Earthquakes and Prayer

I always look forward to the Wednesday Morning Office because one of my favorite prayers is normally used on that day.

Lord God, almighty and everlasting Father, you have brought in safety to this new day: Preserve us with our mighty power that we may not fall into sin, nor be overcome by adversity; and in al we do, direct us to the fulfilling of your purpose; through Jesus Christ our Lord.

It’s a prayer I most often say early in the morning, sitting in my study with a cup of hot coffee at hand.  But I have also said it from a hospital bed hooked up to a variety of tubes and monitors.  It’s been a prayer said as a litany while on a walk, naming each of our children, grandchildren and godchildren with each iteration.  It’s been a prayer said for friends and enemies.  It is a prayer, my prayer, of great thanks and great hope.
This morning, January 13, 2010, sitting in my cozy study and comfortable chair, surrounded by books and icons, coffee cup at hand, two dogs sleeping at my feet, grateful for yet another day that has safely arrived, I wonder.  I wonder about an impoverished Haitian, for whom life has always been hard, sitting homeless in the debris of a rain soaked street with the bodies of family, friends and strangers for company.  The earthquake that struck last night and this morning’s aftermath present an image that is another sort of icon, one through which the complexity of natural disaster and human moral evil come into sharp focus.  That sharp focus sheds momentary light on conditions like it elsewhere in the world, and reminds us of events and conditions in our own communities where personal safety arrives with no new day.  What then of this prayer?
The key is the last petition; “direct us to the fulfilling of your purpose through Jesus Christ.”  In whatever way we are able, let us be this day agents of God’s redeeming grace in places where that grace is most desperately needed.  That might be Haiti or Sudan or some other far off place, but it might also be in the house next door.

6 thoughts on “Earthquakes and Prayer”

  1. I agree about disasters in general and this one in paarticular, BUT, having just gone through a personal disaster of unexpectedly losing my mate of 57 years, I can attest to the comfort that a good hearty and all encompasing hug from Steve means at the time of greatest need. He may be Fire Department chaplain, but he is also a dear friend, what a double blessing. Remember to give hugs whereever and whenever they are needed.

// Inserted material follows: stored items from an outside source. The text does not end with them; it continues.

(* ===== verification/Widths.v ===== *)
(** * Machine widths

    The model computes with unbounded numbers; here every quantity that the
    program keeps in 64 bits is shown to fit: the hashes of [DefaultHasher], and
    ids, cursor and counters in every reachable state of the server. *)

From S2P Require Import Prelude Float64 Text Hashing Config Request Worker Inflight Belief Prefix Router Discovery Health System PrometheusText Metrics EngineMetrics Stream Api.

(** ** Bit operations stay within 64 bits *)

Module Bits.
Local Open Scope N_scope.

Definition fits (n x : N) : Prop := x < 2 ^ n.

Lemma fits_bits n x : fits n x ↔ ∀ i, n ≤ i → N.testbit x i = false.
Proof.
  unfold fits. split.
  - intros Hx i Hi. rewrite <-(N.mod_small x (2 ^ n)) by done. by apply N.mod_pow2_bits_high.
  - intros Hx. assert (x = x mod 2 ^ n) as ->; [|by apply N.mod_lt, N.pow_nonzero].
    apply N.bits_inj. intros i. destruct (N.lt_ge_cases i n) as [Hi|Hi].
    + by rewrite N.mod_pow2_bits_low.
    + by rewrite N.mod_pow2_bits_high, Hx.
Qed.

Lemma fits_lor n x y : fits n x → fits n y → fits n (N.lor x y).
Proof. rewrite !fits_bits. intros Hx Hy i Hi. by rewrite N.lor_spec, Hx, Hy. Qed.

Lemma fits_lxor n x y : fits n x → fits n y → fits n (N.lxor x y).
Proof. rewrite !fits_bits. intros Hx Hy i Hi. by rewrite N.lxor_spec, Hx, Hy. Qed.

Lemma fits_shiftr n k x : fits n x → fits n (N.shiftr x k).
Proof. rewrite !fits_bits. intros Hx i Hi. rewrite N.shiftr_spec by lia. apply Hx. lia. Qed.

Lemma fits_shiftl n k x : fits n x → fits (n + k) (N.shiftl x k).
Proof. rewrite !fits_bits. intros Hx i Hi. rewrite N.shiftl_spec_high by lia. apply Hx. lia. Qed.

Lemma fits_mono n m x : n ≤ m → fits n x → fits m x.
Proof. rewrite !fits_bits. intros Hnm Hx i Hi. apply Hx. lia. Qed.

Lemma fits_land_255 x : fits 8 (N.land x 255).
Proof. unfold fits. change 255 with (N.ones 8). rewrite N.land_ones. by apply N.mod_lt. Qed.

Lemma fits_wrap64 x : fits 64 (wrap64 x).
Proof. apply wrap64_lt. Qed.

Create HintDb bits.
#[export] Hint Resolve fits_lor fits_lxor fits_shiftr fits_land_255 fits_wrap64 : bits.

Lemma fits_fetch_add x y : fits 64 (fetch_add x y).
Proof. apply fetch_add_lt. Qed.
#[export] Hint Resolve fits_fetch_add : bits.

Lemma fits_le_word bs :
  Forall (fits 8) bs → fits (8 * N.of_nat (length bs)) (DefaultHasher.le_word bs).
Proof.
  induction 1 as [|b bs Hb _ IH]; [done|]. cbn [DefaultHasher.le_word length].
  apply fits_lor.
  - eapply fits_mono; [|exact Hb]. lia.
  - eapply fits_mono; [|by apply fits_shiftl]. lia.
Qed.

Lemma fits_le_bytes k x : Forall (fits 8) (DefaultHasher.to_le_bytes k x).
Proof.
  revert x. induction k as [|k IH]; intros x; cbn [DefaultHasher.to_le_bytes]; [done|].
  constructor; [apply fits_land_255|done].
Qed.
End Bits.

(** ** The hasher *)

Module HashWidth.
Import DefaultHasher Bits.
Local Open Scope N_scope.

Definition ok (s : sip_state) : Prop :=
  fits 64 (v0 s) ∧ fits 64 (v1 s) ∧ fits 64 (v2 s) ∧ fits 64 (v3 s).

Lemma rotl_fits x b : fits 64 x → fits 64 (rotl x b).
Proof. intros Hx. unfold rotl. auto with bits. Qed.
#[local] Hint Resolve rotl_fits : bits.

Lemma compress_ok s : ok s → ok (compress s).
Proof. intros (H0 & H1 & H2 & H3). unfold compress, ok; cbn [v0 v1 v2 v3]. split_and!; auto 12 with bits. Qed.

Lemma mix_ok s m : fits 64 m → ok s → ok (mix s m).
Proof.
  intros Hm (H0 & H1 & H2 & H3). unfold mix.
  destruct (compress_ok (SipState (v0 s) (v1 s) (v2 s) (N.lxor (v3 s) m))) as (C0 & C1 & C2 & C3);
    [unfold ok; cbn [v0 v1 v2 v3]; split_and!; auto with bits|].
  unfold ok; cbn [v0 v1 v2 v3]. split_and!; auto with bits.
Qed.

(** Fewer than eight bytes are left over. *)
Lemma absorb_ok bs s :
  Forall (fits 8) bs → ok s →
  let '(s', tail) := absorb s bs in
  ok s' ∧ Forall (fits 8) tail ∧ (length tail < 8)%nat.
Proof.
  intros Hbs Hs. remember (length bs) as n eqn:Hn. revert bs s Hn Hbs Hs.
  induction n as [n IH] using lt_wf_ind. intros bs s -> Hbs Hs.
  do 8 (destruct bs as [|? bs]; [cbn; split_and!; [done|done|lia]|]).
  cbn [absorb]. apply IH with (m := length bs); [cbn; lia|done| |].
  - by do 8 apply Forall_inv_tail in Hbs.
  - apply mix_ok; [|done].
    assert (H8 : Forall (fits 8) [n; n0; n1; n2; n3; n4; n5; n6]).
    { repeat (apply Forall_cons in Hbs as [? Hbs]). by repeat constructor. }
    exact (fits_le_word _ H8).
Qed.

Lemma finish_fits bs : Forall (fits 8) bs → fits 64 (finish bs).
Proof.
  intros Hbs. unfold finish. pose proof (absorb_ok bs init Hbs) as Ha.
  destruct (absorb init bs) as [s tail]. destruct Ha as (Hs & Ht & Hl).
  { unfold ok, init. cbn [v0 v1 v2 v3]. by split_and!. }
  set (b := N.lor _ (le_word tail)).
  assert (Hb : fits 64 b).
  { apply fits_lor.
    - exact (fits_shiftl 8 56 _ (fits_land_255 _)).
    - eapply fits_mono; [|by apply fits_le_word]. lia. }
  destruct (mix_ok s b Hb Hs) as (M0 & M1 & M2 & M3).
  set (m := mix s b) in *.
  destruct (compress_ok (compress (compress (SipState (v0 m) (v1 m) (N.lxor (v2 m) 255) (v3 m)))))
    as (C0 & C1 & C2 & C3).
  { do 2 apply compress_ok. unfold ok; cbn [v0 v1 v2 v3]. split_and!; auto with bits.
    apply fits_lxor; [done|]. unfold fits. lia. }
  auto with bits.
Qed.

Lemma block_hash_fits prev block : fits 64 (default_block_hash prev block).
Proof.
  apply finish_fits, Forall_app. split.
  - destruct prev; [apply fits_le_bytes|done].
  - apply Forall_app. split; [apply fits_le_bytes|].
    apply Forall_forall. intros b (c & Hb & _)%list_elem_of_bind.
    pose proof (fits_le_bytes 4 c) as Hc. rewrite Forall_forall in Hc. by apply Hc.
Qed.
End HashWidth.

(** Block hashes are [u64]s: every hash of a chain that the program computes
    is below 2^64, and its shard index is one of the 64 shards. *)
Theorem chain_hash_is_u64 (prompt : rstr) (block_size : N) (h : N)
    (Hh : h ∈ chain_hash (H := default_block_hash) prompt block_size) :
  (h < u64_modulus)%N ∧ PrefixIndex.shard_index h < length (PrefixIndex.shards PrefixIndex.new).
Proof.
  split; [|rewrite (PrefixIndex.sharded_length _ ShardedRefinesFlat.sharded_new);
           apply ShardedRefinesFlat.shard_index_lt].
  unfold chain_hash in Hh. rewrite chain_loop_inputs in Hh.
  apply list_elem_of_fmap in Hh as ([prev block] & -> & _).
  exact (HashWidth.block_hash_fits prev block).
Qed.

(** ** Reachable states *)

Module StateWidths.
Import System.

Section widths.
Context {T : Type} `{BIL : BeliefIndexLaws T} {HM : HashMapOrder} {BH : BlockHash}.
Implicit Types (s : t T).

Record widths s : Prop := {
  widths_cursor : (Router.next_worker (router s) < u64_modulus)%N;
  widths_counts : InflightTracker.wf (Router.inflight (router s));
}.

Lemma tracker_wf_alter f i tr :
  (∀ c, (f c < u64_modulus)%N) → InflightTracker.wf tr →
  InflightTracker.wf {| InflightTracker.counts := alter f i (InflightTracker.counts tr) |}.
Proof.
  intros Hf Htr. unfold InflightTracker.wf in *. cbn. rewrite Forall_lookup in *.
  intros j c. destruct (decide (i = j)) as [<-|Hne].
  - rewrite list_lookup_alter_eq. intros (c' & _ & ->)%fmap_Some_1. apply Hf.
  - rewrite list_lookup_alter_ne by done. apply Htr.
Qed.

Lemma tracker_wf_grow n tr :
  InflightTracker.wf tr → InflightTracker.wf (InflightTracker.ensure_capacity n tr).
Proof.
  intros Htr. unfold InflightTracker.ensure_capacity. case_decide; [|done].
  apply Forall_app. split; [done|]. by apply Forall_replicate.
Qed.

Lemma mark_keeps w healthy (r : Router.t T) :
  Router.next_worker (Health.mark w healthy r) = Router.next_worker r ∧
  Router.inflight (Health.mark w healthy r) = Router.inflight r.
Proof.
  unfold Health.mark. destruct (WorkerRegistry.set_healthy _ _ _) as [changed reg].
  by destruct (changed && _).
Qed.

Lemma pool_keeps_cursor now pool chain (r : Router.t T) :
  Router.next_worker (Router.select_in_pool now pool chain r).2 = Router.next_worker r.
Proof.
  unfold Router.select_in_pool, Router.choose, Router.pick_best. case_decide; [done|].
  destruct (Router.score_all_frame now 0 chain (Router.pool_candidates pool r) r) as [idx Hidx].
  destruct (Router.score_all _ _ _ _ _) as [ss r']. cbn [snd] in Hidx. subst r'.
  by destruct (max_by _ ss).
Qed.

Lemma widths_step s s' : step s s' → inv s → widths s → widths s'.
Proof.
  intros Hstep Hinv [Hc Ht].
  destruct Hstep as [V now request out r s Hsel|now pool chain out r s Hsel|w healthy s
    |now ttl cap s|ev sl st s Hn Hev|s|w s|g gs1 gs2 s Hg].
  - destruct (select_for_chat_spec now request (router s) (inv_index s Hinv))
      as (out' & r' & Hsel' & Hout).
    destruct (Router.select_for_chat_frame now request (router s)) as (? & ? & Hf & (_ & _ & Hin) & _).
    rewrite Hsel in Hsel', Hf. simplify_eq. split; [|by cbn; rewrite Hin].
    cbn. destruct out'.
    + destruct Hout as ((_ & _ & idx & -> & _) & _). cbn. case_decide; [apply fetch_add_lt|done].
    + by destruct Hout as [-> _].
  - pose proof (pool_keeps_cursor now pool chain (router s)) as Hk.
    destruct (Router.select_in_pool_frame now pool chain (router s)) as (_ & _ & Hin).
    rewrite Hsel in Hk, Hin. cbn in Hk, Hin. split; cbn; [by rewrite Hk|by rewrite Hin].
  - destruct (mark_keeps w healthy (router s)) as [Hk Hin]. split; cbn; [by rewrite Hk|by rewrite Hin].
  - by split.
  - unfold Watch.handle_event in Hev. destruct (Discovery.reconcile _ _) as [[removed added] d].
    injection Hev as <- <-. split; cbn; case_decide; cbn; try done. by apply tracker_wf_grow.
  - by split.
  - split; [done|]. cbn. apply tracker_wf_alter; [|done]. intros; apply fetch_add_lt.
  - split; [done|]. cbn. apply tracker_wf_alter; [|done]. intros; apply fetch_sub_lt.
Qed.

Lemma reachable config s :
  (N.of_nat (length (cfg_workers config)) < u64_modulus)%N →
  rtc step (initial config) s → inv s ∧ widths s.
Proof.
  intros Hn Hs. assert (inv (initial (T := T) config)) as Hi by by apply inv_initial.
  assert (widths (initial (T := T) config)) as Hw by (split; [done|]; by apply Forall_replicate).
  induction Hs as [s|s1 s2 s3 Hstep _ IH]; [done|].
  apply IH; [by eapply inv_step|by eapply widths_step].
Qed.

Lemma wf_count worker tr :
  InflightTracker.wf tr → (InflightTracker.count worker tr < u64_modulus)%N.
Proof.
  unfold InflightTracker.wf, InflightTracker.count, InflightTracker.slot.
  rewrite Forall_lookup. intros Htr.
  destruct (InflightTracker.counts tr !! N.to_nat worker) as [c|] eqn:Hl; [|done].
  by eapply Htr.
Qed.
End widths.
End StateWidths.

(** The model and the machine agree on widths: in every state of [System] the
    round-robin cursor, every in-flight counter, every registered or discovered
    id and every id in the index are below [2^64].  This is a check of the
    model, which keeps them in [N] with the wrap-around of [fetch_add] and
    [fetch_sub] written out; in the program the type [u64] gives it. *)
Theorem reachable_widths {T} `{BeliefIndexLaws T} {HM : HashMapOrder} {BH : BlockHash}
    (config : RouterConfig) (s : System.t T)
    (Hn : (N.of_nat (length (cfg_workers config)) < u64_modulus)%N)
    (Hs : rtc System.step (System.initial config) s) :
  let r := System.router s in
  (Router.next_worker r < u64_modulus)%N ∧
  (∀ w, (InflightTracker.count w (Router.inflight r) < u64_modulus)%N) ∧
  (∀ id w, WorkerRegistry.get id (Router.registry r) = Some w →
     w_id w = id ∧ (id < u64_modulus)%N) ∧
  (∀ url id, System.discovered s !! url = Some id → (id < u64_modulus)%N) ∧
  (∀ id h, bi_holds (Router.prefix_index r) id h = true → (id < u64_modulus)%N).
Proof.
  destruct (StateWidths.reachable config s Hn Hs) as [Hinv [Hc Ht]].
  pose proof (System.inv_wf s Hinv) as Hwf. cbn zeta.
  assert (Hreg : ∀ id w, WorkerRegistry.get id (Router.registry (System.router s)) = Some w →
     w_id w = id ∧ (id < u64_modulus)%N).
  { unfold WorkerRegistry.get. intros id w (st & Hl & ->)%fmap_Some.
    split; [by apply (WorkerRegistry.wf_id _ Hwf) in Hl|].
    pose proof (WorkerRegistry.wf_bound _ Hwf _ _ Hl). pose proof (WorkerRegistry.wf_next _ Hwf). lia. }
  assert (Hsome : ∀ id, is_Some (WorkerRegistry.workers (Router.registry (System.router s)) !! id) →
    (id < u64_modulus)%N).
  { intros id [st Hl]. apply (Hreg id (ws_worker st)). unfold WorkerRegistry.get. by rewrite Hl. }
  split_and!; [done| |done| |].
  - intros w. by apply StateWidths.wf_count.
  - intros url id Hid. apply Hsome.
    destruct (Discovery.ok_owned _ (System.inv_discovery s Hinv) url id Hid) as [h Hl]. by eexists.
  - intros id h Hh. apply Hsome. apply (System.inv_beliefs s Hinv) in Hh.
    apply WorkerRegistry.is_healthy_spec in Hh as (st & Hl & _). by eexists.
Qed.

Section witnesses.
#[local] Existing Instance hm_canonical.

Theorem chain_hash_is_u64_witness :
  (16360918370999562615 < u64_modulus)%N ∧
  PrefixIndex.shard_index 16360918370999562615 < length (PrefixIndex.shards PrefixIndex.new).
Proof.
  apply (chain_hash_is_u64 (canonical_prompt hello) (cfg_prompt_block_chars sys_config)).
  apply (bool_decide_unpack _). vm_compute. exact I.
Defined.

(** A probe, a request and the guard of that request. *)
Theorem reachable_widths_witness :
  let tr := InflightTracker.increment 0 (Router.inflight (System.router sys_served)) in
  let s := {| System.router := Router.set_inflight tr (System.router sys_served);
              System.slices := ∅; System.discovered := ∅;
              System.guards := [{| InflightGuard.worker := 0%N |}] |} in
  InflightTracker.count 0 tr = 1%N ∧
  (Router.next_worker (System.router s) < u64_modulus)%N ∧
  (∀ id h, bi_holds (Router.prefix_index (System.router s)) id h = true →
     (id < u64_modulus)%N).
Proof.
  intros tr s. split; [vm_compute; reflexivity|].
  assert (Hs : rtc System.step (System.initial sys_config) s).
  { eapply rtc_l; [apply (System.step_probe worker_a true)|].
    eapply rtc_l with (y := sys_served).
    - apply (System.step_chat still hello (default (Err DisaggregatedRequiresTwoPhase)
        (fst <$> Router.select_for_chat still hello (System.router sys_up)))).
      vm_compute. reflexivity.
    - eapply rtc_l; [apply (System.step_acquire 0%N sys_served)|apply rtc_refl]. }
  destruct (reachable_widths sys_config s) as (Hc & _ & _ & _ & Hh);
    [vm_compute; reflexivity|exact Hs|]. by split.
Defined.
End witnesses.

  2. I am sorry that you did not seize the opportunity, a few years ago, to go to Whitman College to see the play \”Candide\”, based on the satirical novelof that name by thebrilliant and cynical Frenchman who took the pen name \”Voltaire\”. What inspired his satire was the disastrous earthquake in Portugal of 1755, which destroyed much of the city of Lisbon, with great loss of life and property. The Deist philosopher Leibnitz was popular then, with his idea that Nature, despite natural disasters like that, was basically good. (Voltaire did not dare openly blame God; he was in trouble already with the Inquisition for his satirical views of Christian religion!) The English poet Alexander Pope, though nominally Catholic, was a spokeman for the popular Deism of the day, when he wrote in his Essay on Man,\”What is is right/For be it understood/All partial ill/Is universal good\”. Deism was not, as sometimes supposed, a form of atheism, but a philosophy that God did not intervene in Nature, but had made Nature subject to Providence. Voltaire showed the flaws in that Deism when Nature actually does horrible evil! Dr B

  3. You're right Dr. B., I did not go to see the play but have read Candid a couple of times. Ah, to live in the best of all possible worlds. Or, as the book closes, keep working, we need to plant the seeds for the food we will in months to come.cP

  4. One further note on Voltaire (born Francois Marie Arouet 1694-1778).When he died, he was not allowed to buried in a Catholic cemetary (the only ones in France!),since he was a heretic and excommunicate. Some friendly Jesuits (out of favor with Church authorities at that time) devised a plan: his body was propped up in a carriage, ( as though alive but asleep) and driven to a Protestant part of nearby Switzerland and buried there!…Somewhat like the case of the American novelist Francis Scott Key Fitzgerald (born St.Paul,Minn. 1896, died 1940). The Catholic Church authorities would not let his body be buried in a Catholic cemetary, because he not died in a \”state of grace\”, from his lifestyle. Four decades or so later, after Vatican II, his body was transferred to consecrated ground by a \”kinder, gentler\” Catholic Church!